[Collected data]
===============

(** X9.  With the chart data computed from the current roster and
    logs, a non-empty roster, and a log entry that is the first with its
    (non-empty) date, clicking the bar at the entry's position selects
    its date; the panel then lists one label per present id of that
    entry, or, when the entry has no present id, the note "No students
    recorded as present" is shown instead. *)
Theorem click_shows_present_students
    (st : State) (l1 l2 : list AttendanceRawData) (log : AttendanceRawData) :
  processedChartData st = chartData (allStudents st) (rawAttendance st) ->
  allStudents st <> [] ->
  rawAttendance st = (l1 ++ log :: l2)%list ->
  (forall r, In r l1 -> date r <> date log) -> date log <> "" ->
  let st' := handleBarClick None (length_of l1) st in
  selectedBarDate st' = Some (date log)
  /\ (present log <> [] ->
      presentPanel st' = Some (map (studentLabel (allStudents st)) (present log))
      /\ nonePresentNote st' = None)
  /\ (present log = [] ->
      presentPanel st' = None /\ nonePresentNote st' = Some (date log)).
Proof.
  intros Hsync Hs Hlogs Hl1 Hne st'.
  assert (E : st' = setSelectedBarDate (Some (date log)) st).
  { unfold st', handleBarClick. rewrite Hsync, Hlogs, at_index_chartData.
    reflexivity. }
  assert (Hview : presentStudentsOnSelectedDate st'
                  = map (studentLabel (allStudents st)) (present log)).
  { rewrite E.
    apply (presentStudents_first_match
             (setSelectedBarDate (Some (date log)) st) (date log) l1 l2 log);
      auto. }
  assert (Htruthy : truthy_date (selectedBarDate st') = Some (date log)).
  { rewrite E. cbn [selectedBarDate setSelectedBarDate].
    destruct (date log); [congruence|reflexivity]. }
  split; [rewrite E; reflexivity|].
  unfold presentPanel, nonePresentNote. rewrite Htruthy, Hview.
  split; intros Hp.
  - destruct (present log) as [|i ids]; [congruence|]. split; reflexivity.
  - rewrite Hp. split; reflexivity.
Qed.

Lemma click_shows_present_students_witness :
  presentPanel (handleBarClick None 1 (chartDataEffect sampleState))
  = Some ["Bob"; "ID: 7"; "ID: 99"]
  /\ nonePresentNote (handleBarClick None 1 (chartDataEffect sampleState)) = None.
Proof.
  apply (proj1 (proj2 (click_shows_present_students (chartDataEffect sampleState)
           [ {| date := "2025-05-03"; present := [1; 3] |} ]
           [ {| date := "2025-05-02"; present := [3; 4] |} ]
           {| date := "2025-05-01"; present := [2; 7; 99] |}
           eq_refl ltac:(discriminate) eq_refl
           ltac:(intros r [<-|[]]; discriminate) ltac:(discriminate)))).
  discriminate.
Defined.

(** ** The two detail areas *)

Section Panels.

Variable localeCompare : string -> string -> Z.

Lemma history_length (st : State) :
  selectedStudentId st <> "" ->
  List.length (studentSpecificAttendanceData localeCompare st)
  = List.length (rawAttendance st).
Proof.
  intros Hsel. unfold studentSpecificAttendanceData.
  apply String.eqb_neq in Hsel. rewrite Hsel. cbn [orb].
  destruct (length_of (rawAttendance st) =? 0) eqn:E.
  - apply length_of_zero in E. now rewrite E.
  - rewrite (Permutation_length (sort_perm _ _)). apply length_map.
Qed.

===============

- [WORK ORDER]:
The required answer is each line of the data in which the word "studentLabel" appears.

- [PROBLEM SOLUTION]:
      presentPanel st' = Some (map (studentLabel (allStudents st)) (present log))
                  = map (studentLabel (allStudents st)) (present log)).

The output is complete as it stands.